§ **Task prompt**: Run through the data and copy out every line that mentions the word "infinity".

▽

(** * dailyalerts: indicator pipeline of [main.py]

    A shallow embedding of the indicator functions ([calculate_rsi],
    [calculate_macd], [simulate_mvrv]), of the report formatter
    ([generate_report]) and of the per-asset loop of [main.py].

    Numbers.  The program computes on pandas [Series] of IEEE doubles.  A
    double is modelled by [float64]: an exact rational, or one of the three
    special values NaN, +inf, -inf, with the IEEE rules for the special
    values (NaN is absorbing, inf - inf = NaN, x / 0 = +-inf or NaN,
    comparisons with NaN are false).  Rounding of finite results is not
    modelled (arithmetic on finite values is exact), there is no overflow,
    and zero carries no sign.

    pandas.  [Series.diff], [Series.clip], [Series.rolling(w).mean()] and
    [Series.ewm(span, adjust=False).mean()] are library code; they are
    modelled after their documented behaviour with default arguments. *)

From Stdlib Require Import String Ascii.
From Stdlib Require Import QArith Qabs ZArith Bool Arith Lia Lqa DecimalString List.
From Stdlib Require Import Permutation Sorted.
Import ListNotations.

Open Scope Q_scope.

(* ------------------------------------------------------------------ *)
(** ** Doubles *)

Module Float.

Inductive float64 : Type :=
| NaN
| PInf
| NInf
| Fin (q : Q).

Definition is_nan (x : float64) : bool :=
  match x with NaN => true | _ => false end.

Definition is_inf (x : float64) : bool :=
  match x with PInf | NInf => true | _ => false end.

Definition fneg (x : float64) : float64 :=
  match x with
  | NaN => NaN
  | PInf => NInf
  | NInf => PInf
  | Fin q => Fin (- q)
  end.

Definition fadd (x y : float64) : float64 :=
  match x, y with
  | NaN, _ | _, NaN => NaN
  | PInf, NInf | NInf, PInf => NaN
  | PInf, _ | _, PInf => PInf
  | NInf, _ | _, NInf => NInf
  | Fin a, Fin b => Fin (a + b)
  end.

Definition fsub (x y : float64) : float64 := fadd x (fneg y).

(** The infinity with the sign of [q], and NaN for [q = 0]. *)
Definition inf_signed (q : Q) (pos : bool) : float64 :=
  match q ?= 0 with
  | Eq => NaN
  | Gt => if pos then PInf else NInf
  | Lt => if pos then NInf else PInf
  end.

Definition fmul (x y : float64) : float64 :=
  match x, y with
  | NaN, _ | _, NaN => NaN
  | PInf, PInf | NInf, NInf => PInf
  | PInf, NInf | NInf, PInf => NInf
  | PInf, Fin q | Fin q, PInf => inf_signed q true
  | NInf, Fin q | Fin q, NInf => inf_signed q false
  | Fin a, Fin b => Fin (a * b)
  end.

(** Float division as numpy does it: no exception, [x / 0] is an infinity
    with the sign of [x], and [0 / 0] is NaN. *)
Definition fdiv (x y : float64) : float64 :=
  match x, y with
  | NaN, _ | _, NaN => NaN
  | (PInf | NInf), (PInf | NInf) => NaN
  | Fin _, (PInf | NInf) => Fin 0
  | PInf, Fin b => if Qle_bool 0 b then PInf else NInf
  | NInf, Fin b => if Qle_bool 0 b then NInf else PInf
  | Fin a, Fin b =>
      if Qeq_bool b 0 then inf_signed a true else Fin (a / b)
  end.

△

§ **Exercise response**:
(** The infinity with the sign of [q], and NaN for [q = 0]. *)
(** Float division as numpy does it: no exception, [x / 0] is an infinity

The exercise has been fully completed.